Mobile Software Learns Your Phone’s Habits to Catch New Malware
Admin on January 24, 2014
A mobile security startup is launching software that learns how your smartphone behaves in order to better spot and stop new security threats before they can cause harm or spread to other handsets.
Today, San Francisco-based Zimperium unveiled its zIPS Android app (the “IPS” stands for “intrusion prevention system”), which the company says uses machine learning to watch how your smartphone normally acts and can spot strange changes in its usage, enabling it to detect and prevent attacks, including those that may strike via unprotected Wi-Fi networks. This kind of technique has long been used to spot malware on PCs, but it becomes trickier on smartphones, which can be exposed to ever-growing and changing security issues across different wireless networks.
While the zIPS app is geared toward companies that would deploy the software on employees’ phones and use new companion software called zConsole to manage all the handsets, Zimperium expects to roll out a consumer version in the future, and will perhaps eventually bring zIPS to other devices.
Long combated on computers, malware has begun to hit smartphones, too, as they become a popular (and for some people, predominant) way to get online. Since Android smartphones make up the majority of the market, they’re most affected so far: A recent report from F-Secure found 259 new security threats and variations on existing threats in the third quarter of 2013, 252 of which were focused on Android. According to a Juniper Research report, though, 80 percent of business and personal handsets are still unprotected.
The zIPS software works whether the user is on or offline, says Zimperium CEO and founder Itzhak Avraham, and can protect against malicious apps, such as those that can self-modify, as well as various types of network attacks, like a “man in the middle” attack where a hacker intercepts data being sent between two parties.
Avraham, who previously served as a security researcher for the Israeli Defense Forces and as a white-hat hacker for Samsung, showed me a demo of zIPS in action during a video chat over Skype. Holding two Android Samsung smartphones, he used one to attack the zIPS-running handset, which glowed with a green image meant to look like a radar screen. When Avraham performed a man-in-the-middle attack, a notification popped up on the zIPS display saying that a threat was just spotted and prevented. It also presented information on the type of threat (“MITM” in this case) and the IP address of the attacking device.
Avraham says that attacks such as these aren’t generally spotted by mobile antivirus apps because those apps tend to be designed just to look for incoming file signatures that can be compared with known bad code. “If I download an app, for instance, even if the app itself is benign at that moment in time, I can later download an update that has malicious intent to run outside of the sandbox that the [antivirus] product has access to,” he says.

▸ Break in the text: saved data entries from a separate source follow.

(* ===== verification/JsString.v ===== *)
(** * JsString: the ECMAScript string and number built-ins the sources call

    Each built-in is an executable function on [jsstr] together with the
    lemmas that characterise it.  The functions follow the ECMAScript
    definitions restricted to ASCII text; they model the language, not code
    of the repository. *)

From Stdlib Require Import DecimalString DecimalN.
From S2P Require Import Prelude.

#[local] Open Scope char_scope.

(** ** [startsWith], [endsWith] *)

(** [s.startsWith(p)] *)
Definition startsWith (s p : jsstr) : bool := bool_decide (p `prefix_of` s).

(** [s.endsWith(p)] *)
Definition endsWith (s p : jsstr) : bool := bool_decide (p `suffix_of` s).

(** ** Case conversion *)

(** One character of [toLowerCase]: the letters A to Z move to a to z. *)
Definition lowerChar (c : ascii) : ascii :=
  let n := N_of_ascii c in
  if (65 <=? n)%N && (n <=? 90)%N then ascii_of_N (n + 32) else c.

(** One character of [toUpperCase]. *)
Definition upperChar (c : ascii) : ascii :=
  let n := N_of_ascii c in
  if (97 <=? n)%N && (n <=? 122)%N then ascii_of_N (n - 32) else c.

(** [s.toLowerCase()] *)
Definition toLowerCase (s : jsstr) : jsstr := lowerChar <$> s.

(** [s.toUpperCase()] *)
Definition toUpperCase (s : jsstr) : jsstr := upperChar <$> s.

(** ** [trim] *)

(** [s.trimStart()]: drop the leading white space. *)
Fixpoint trimStart (s : jsstr) : jsstr :=
  match s with
  | [] => []
  | c :: s' => if Ascii.is_space c then trimStart s' else s
  end.

(** [s.trimEnd()] *)
Definition trimEnd (s : jsstr) : jsstr := reverse (trimStart (reverse s)).

(** [s.trim()] *)
Definition trim (s : jsstr) : jsstr := trimEnd (trimStart s).

(** A string made of white space only. *)
Definition blank (s : jsstr) : Prop := Forall (λ c, Ascii.is_space c = true) s.

(** ** [split] and [join] on a one-character separator *)

(** [s.split(sep)] for a separator of one character: the segments between
    the separators, the empty ones included; [""] splits into [[""]]. *)
Fixpoint splitOn (sep : ascii) (s : jsstr) : list jsstr :=
  match s with
  | [] => [[]]
  | c :: s' =>
      if decide (c = sep) then [] :: splitOn sep s'
      else match splitOn sep s' with
           | seg :: segs => (c :: seg) :: segs
           | [] => [[c]]
           end
  end.
(** The two handlers that write the selection or the registry decide
    whether a property of them is kept by every handler, whether or not the
    markup delivers the event. *)
Lemma dispatch_invariant I p :
  on_selection I →
  (∀ fl st r, I st r → I (handleFiles p fl st r).1.1 (handleFiles p fl st r).1.2) →
  (∀ st r, I st r → I (clearSelection st r).1 (clearSelection st r).2) →
  ∀ e st r, I st r → I (dispatch p e st r).1.1 (dispatch p e st r).1.2.
Proof.
  intros Hsel Hfiles Hclear e st r HI.
  destruct e as [fl|fl| | | | | |key|]; cbn [dispatch fst snd]; try done.
  - by apply Hfiles.
  - unfold onDrop. destruct (disabled p); cbn [fst snd].
    + by apply (Hsel st).
    + apply Hfiles. by apply (Hsel st).
  - unfold onDragOver. destruct (disabled p); [done|]. by apply (Hsel st).
  - unfold onDragOver. destruct (disabled p); [done|]. by apply (Hsel st).
  - by apply (Hsel st).
  - specialize (Hclear st r HI). by destruct (clearSelection st r).
Qed.

Lemma handleEvent_invariant I p :
  on_selection I →
  (∀ fl st r, I st r → I (handleFiles p fl st r).1.1 (handleFiles p fl st r).1.2) →
  (∀ st r, I st r → I (clearSelection st r).1 (clearSelection st r).2) →
  ∀ e st r, I st r → I (handleEvent p e st r).1.1 (handleEvent p e st r).1.2.
Proof.
  intros Hsel Hfiles Hclear e st r HI. unfold handleEvent.
  destruct (offered p st e); [by apply dispatch_invariant|done].
Qed.
(* ===== verification/Gateway.v ===== *)
(** * Gateway: the HTTP wrappers of [src/src/services/api.js]

    Each wrapper issues one request and turns its outcome into a value: the
    body of the response, or a fallback when the request fails.  The request
    itself is the environment's business; what the development sees of it
    is the request that was built ([Request]) and how it ended ([Http]). *)

From S2P Require Import Prelude JsString FileFilter.

(** ** Requests and outcomes *)

(** [const API_BASE_URL = "http://localhost:8000"] *)
Definition API_BASE_URL : jsstr := js "http://localhost:8000".

(** What is sent with a POST: the JSON object [{ message, role }], or a
    form whose field [file] is what the caller passed. *)
Inductive Body :=
  | ChatBody (message role : jsstr)
  | FormBody (file : UploadArg).

(** A request as [axios] is asked to make it. *)
Inductive Request :=
  | Post (url : jsstr) (body : Body)
  | Get (url : jsstr).

(** How a request ends: [axios] resolves with a response, whose [data] is
    the parsed body, or rejects (network failure, status outside 2xx). *)
Inductive Http (T : Type) :=
  | HttpOk (data : T)
  | HttpFail.
Arguments HttpOk {T} _.
Arguments HttpFail {T}.

(** ** Bodies of the responses

    A body is [None] when [response.data] is [undefined] or [null]; a field
    is [None] when it is absent or [null]. *)

(** [{ reply }] *)
Record ChatData := mkChatData {
  reply : option jsstr;
}.

(** [{ message }] or [{ error }] *)
Record UploadData := mkUploadData {
  message : option jsstr;
  error : option jsstr;
}.

(** The [files] field of the listing: absent or falsy, an array of names,
    or some other truthy value. *)
Inductive FilesField :=
  | FilesMissing
  | FilesArray (names : list jsstr)
  | FilesOther.

(** [{ files }] *)
Record ListData := mkListData {
  files : FilesField;
}.

(** What [listFiles] returns: an array, or the truthy non-array it found in
    [files]. *)
Inductive FilesValue :=
  | ArrayValue (names : list jsstr)
  | OtherValue.

(** ** Requests made with [fetch]

    The page reads the documents themselves with [fetch], which resolves
    with a response whatever its status and rejects only when no response
    arrives. *)

(** How a [fetch] ends, for a body of type [T]: rejected, or a response
    with its [ok] flag and its body, [None] when reading the body fails. *)
Inductive Fetch (T : Type) :=
  | FetchRejected
  | FetchResponse (ok : bool) (body : option T).
Arguments FetchRejected {T}.
Arguments FetchResponse {T} _ _.

(** [{ text }], the body of the answer to [process_pdf]. *)
Record ProcessData := mkProcessData {
  text : option jsstr;
}.

(** ** [sendMessage] *)

Definition sendMessageRequest (msg role : jsstr) : Request :=
  Post (API_BASE_URL ++ js "/chat") (ChatBody msg role).

(** The value of [await sendMessage(message, role)], given how the request
    ended. *)
Definition sendMessage (outcome : Http (option ChatData)) : option ChatData :=
  match outcome with
  | HttpOk data => data
  | HttpFail => Some (mkChatData (Some (js "Failed to send message")))
  end.

(** ** [uploadFile] *)

Definition uploadFileRequest (file : UploadArg) (role : jsstr) : Request :=
  Post (API_BASE_URL ++ js "/upload/" ++ role) (FormBody file).

Definition uploadFile (outcome : Http (option UploadData)) : option UploadData :=
  match outcome with
  | HttpOk data => data
  | HttpFail => Some (mkUploadData None (Some (js "Failed to upload file")))
  end.

(** ** [listFiles] *)

Definition listFilesRequest (role : jsstr) : Request :=
  Get (API_BASE_URL ++ js "/list/" ++ role).

(** [response.data.files || []]; reading [files] off an absent body throws
    inside the [try], which gives the empty array of the [catch]. *)
Definition listFiles (outcome : Http (option ListData)) : FilesValue :=
  match outcome with
  | HttpOk (Some data) =>
      match files data with
      | FilesMissing => ArrayValue []
      | FilesArray names => ArrayValue names
      | FilesOther => OtherValue
      end
  | HttpOk None => ArrayValue []
  | HttpFail => ArrayValue []
  end.

(** ** The wrappers never fail *)

Section wrappers.
Implicit Types (role msg : jsstr).

(** Every request of the gateway goes to the fixed base URL. *)
Lemma request_url_base (f : UploadArg) role msg :
  ∀ req, req ∈ [sendMessageRequest msg role; uploadFileRequest f role;
                listFilesRequest role] →
  startsWith (match req with Post url _ | Get url => url end) API_BASE_URL = true.
Proof.
  intros req Hreq. repeat apply elem_of_cons in Hreq as [->|Hreq];
    [apply startsWith_app..|by apply elem_of_nil in Hreq].
Qed.

(** A failed chat request yields a reply object, so that the caller's own
    [catch] never runs. *)
Lemma sendMessage_fail :
  sendMessage HttpFail = Some (mkChatData (Some (js "Failed to send message"))).
Proof. done. Qed.

(** A failed upload yields an object without [message]. *)
Lemma uploadFile_fail_message :
  message <$> uploadFile HttpFail = Some None.
Proof. done. Qed.

(** The listing is the array the server sent, when it sent one. *)
Lemma listFiles_array (outcome : Http (option ListData)) names :
  listFiles outcome = ArrayValue names →
  names = []
  ∨ outcome = HttpOk (Some (mkListData (FilesArray names))).
Proof.
  destruct outcome as [[[[]]|]|]; simpl; intros [= <-]; auto.
Qed.

End wrappers.
(** *** Filters (lines 280-353) *)

(** [clean_str(s)]: the alphabetic items of [s], lower-cased and joined.
    For a string the items are its characters. *)
Definition clean_str (s : value) : result string :=
  (items <- py_iter s ;;
   parts <- mapM (fun c =>
                   match c with
                   | VStr x => Ret (if Py.str_isalpha x then Py.str_lower x else EmptyString)
                   | _ => Raise AttributeError
                   end) items ;;
   Ret (String.concat EmptyString parts))%exc.

Definition to_load : list string :=
  (if args.demo a then ["demos"] else [])
  ++ (if args.cards a then ["cards"] else [])
  ++ (if args.achievements a then ["achievements"] else []).

Fixpoint load_filter_lists (names : list string) : io (list (list string)) :=
  match names with
  | [] => io_ret []
  | tl :: names' =>
      (progress ("Loading " ++ tl ++ nl) ;;;
       body <- urlopen net
                 (request ("https://raw.githubusercontent.com/BlueBoxWare/steamdb/main/lists/" ++ tl)) ;;
       rest <- load_filter_lists names' ;;
       io_ret (Py.split "010"%char body :: rest))%io
  end.

Section Filters.

Variables wanted_discount_v wanted_price_v wanted_deck_rating_v : Z.
Variable filter_lists : list (list string).

(** Lines 304-308. *)
Definition platform_filter (fields : value) : result bool :=
  if given_list (args.platform a) then
    fold_left
      (fun acc platform =>
         add_game <- acc ;;
         v <- py_get fields platform VNone ;;
         Ret (if truthy v && Py.str_in platform (the_list (args.platform a))
              then true else add_game))%exc
      ["linux"; "win"; "mac"] (Ret false)
  else Ret true.

(** Lines 310-311. *)
Definition type_filter (fields : value) (add_game : bool) : result bool :=
  if given_list (args.type a) then
    if add_game then
      (ty <- py_get fields "type" (VStr EmptyString) ;;
       lowered <- py_lower ty ;;
       Ret (Py.str_in lowered (the_list (args.type a))))%exc
    else Ret false
  else Ret add_game.
(** * A shallow embedding of the Telegram hook for logrus (telegramhook.go)

    The hook is modelled single-threaded: the read/write mutex only
    serialises accesses to the configuration fields, so every accessor is a
    plain field read.  Go strings are Rocq [string]s, Go [error]s are modelled
    by their [Error()] text ([None] stands for [nil]), and a Go map is a
    [gmap] whose iteration order is an explicit argument: any enumeration of
    the map's bindings (Go randomises it on every [range]). *)

From Stdlib Require Import String Ascii List Permutation ZArith.
From stdpp Require Import base gmap strings list.
Import ListNotations.

Local Open Scope string_scope.

(** ** Characters and small string helpers *)

Definition chr (n : nat) : ascii := Ascii.ascii_of_nat n.
Definition str1 (c : ascii) : string := String c EmptyString.

Definition NL : string := str1 (chr 10).
Definition TAB : string := str1 (chr 9).
Definition DQ : ascii := chr 34.
Definition BSL : ascii := chr 92.

(** [strings.Join([]string{a, b}, sep)] *)
Definition join2 (a sep b : string) : string := a +:+ sep +:+ b.

(** Whether [p] is a prefix of [s]. *)
Fixpoint is_prefix (p s : string) : bool :=
  match p, s with
  | EmptyString, _ => true
  | String c p', String d s' => if ascii_dec c d then is_prefix p' s' else false
  | String _ _, EmptyString => false
  end.

(** [strings.Contains(s, p)] *)
Fixpoint contains (p s : string) : bool :=
  is_prefix p s ||
  match s with
  | EmptyString => false
  | String _ s' => contains p s'
  end.

(** Decimal digits of a natural number ([strconv] / the [%d] verb). *)
Definition digit_char (d : N) : ascii := chr (48 + N.to_nat d).

Fixpoint N_digits (fuel : nat) (n : N) (acc : string) : string :=
  match fuel with
  | O => acc
  | S f =>
      let acc' := String (digit_char (n mod 10)%N) acc in
      if (n / 10 =? 0)%N then acc' else N_digits f (n / 10)%N acc'
  end.

Definition N_to_dec (n : N) : string := N_digits (S (N.size_nat n)) n "".

(** [fmt.Sprintf("%d", z)] for a Go [int]. *)
Definition itoa (z : Z) : string :=
  if (z <? 0)%Z then "-" +:+ N_to_dec (Z.to_N (- z)) else N_to_dec (Z.to_N z).

(** ** The logrus data model used by the hook

    [logrus.Level] is a [uint32]; the constants and [AllLevels] are the
    ones of the logrus package (PanicLevel = 0 up to TraceLevel = 6). *)
Module logrus.
Definition Level := N.
Definition PanicLevel : Level := 0%N.
Definition FatalLevel : Level := 1%N.
Definition ErrorLevel : Level := 2%N.
Definition WarnLevel : Level := 3%N.
Definition InfoLevel : Level := 4%N.
Definition DebugLevel : Level := 5%N.
Definition TraceLevel : Level := 6%N.

Definition AllLevels : list Level :=
  [PanicLevel; FatalLevel; ErrorLevel; WarnLevel; InfoLevel; DebugLevel; TraceLevel].

(** The dynamic values stored in [logrus.Fields] ([map[string]interface{}]),
    restricted to the kinds a caller typically stores. *)
Inductive Value :=
| VString (s : string)
| VInt (z : Z)
| VBool (b : bool)
| VError (msg : string).

(** [logrus.Entry] as far as the hook reads it. *)
Record Entry := mkEntry {
  Level_ : Level;
  Message : string;
  Data : gmap string Value
}.
End logrus.

(** [fmt.Sprintf("%+v", v)] on the modelled values; an error prints its
    [Error()] text. *)
Definition render_value (v : logrus.Value) : string :=
  match v with
  | logrus.VString s => s
  | logrus.VInt z => itoa z
  | logrus.VBool b => if b then "true" else "false"
  | logrus.VError m => m
  end.

(** A [range] over a Go map visits every binding once, in an unspecified
    order: [iter] is one such visit order of [m]. *)
Definition map_iter {V} (m : gmap string V) (iter : list (string * V)) : Prop :=
  iter ≡ₚ map_to_list m.

(** ** html.EscapeString and html.UnescapeString *)

(** The replacer of [html.EscapeString]:
    ampersand -> [&amp;], apostrophe -> [&#39;], [<] -> [&lt;], [>] -> [&gt;],
    double quote -> [&#34;]. *)
Definition escape_char (c : ascii) : string :=
  if ascii_dec c "&"%char then "&amp;"
  else if ascii_dec c "'"%char then "&#39;"
  else if ascii_dec c "<"%char then "&lt;"
  else if ascii_dec c ">"%char then "&gt;"
  else if ascii_dec c DQ then "&#34;"
  else str1 c.

Fixpoint EscapeString (s : string) : string :=
  match s with
  | EmptyString => EmptyString
  | String c s' => escape_char c +:+ EscapeString s'
  end.

(** [html.UnescapeString] on the entities [amp], [lt], [gt], [quot], [apos]
    and the numeric forms [#39] and [#34], each terminated by [;]; any other
    [&] is kept as text.  The library decodes more (the rest of the HTML
    entity table, other numeric references, legacy forms without [;]); none
    of these forms occurs in the output of [EscapeString]. *)
Fixpoint UnescapeString (s : string) : string :=
  match s with
  | EmptyString => EmptyString
  | String c s' =>
      if ascii_dec c "&"%char then
        match s' with
        | String "a" (String "m" (String "p" (String ";" r))) => String "&" (UnescapeString r)
        | String "l" (String "t" (String ";" r)) => String "<" (UnescapeString r)
        | String "g" (String "t" (String ";" r)) => String ">" (UnescapeString r)
        | String "#" (String "3" (String "9" (String ";" r))) => String "'" (UnescapeString r)
        | String "#" (String "3" (String "4" (String ";" r))) => String DQ (UnescapeString r)
        | String "q" (String "u" (String "o" (String "t" (String ";" r)))) => String DQ (UnescapeString r)
        | String "a" (String "p" (String "o" (String "s" (String ";" r)))) => String "'" (UnescapeString r)
        | _ => String c (UnescapeString s')
        end
      else String c (UnescapeString s')
  end.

The zIPS app is trained to recognize such attacks by using existing malware and known attack techniques. This is doable, Avraham says, because while there are tons of different attacks, there are just a few dozen different techniques.
Zimperium, which counts famed hacker-turned-security-researcher Kevin Mitnick among its advisors, hopes its software can eventually be used to prevent hacking on everything from smart TVs to refrigerators, as they are becoming increasingly common in homes (see “CES 2014: Smart Homes Open Their Doors”). Many security experts expect the so-called Internet of things to become a big target for hackers since protections on such devices are typically weak, the devices tend to be plugged in at all times, and it may not be as easy to determine if suspicious activity is taking place as it is on a smartphone or computer.
Internet-connected devices are already gaining some unwelcome attention: between late December and early January, one security software company, Proofpoint, noticed an attack in which hundreds of thousands of malicious e-mails were sent by over 100,000 Internet-connected consumer gadgets, including routers, TVs, and at least one fridge.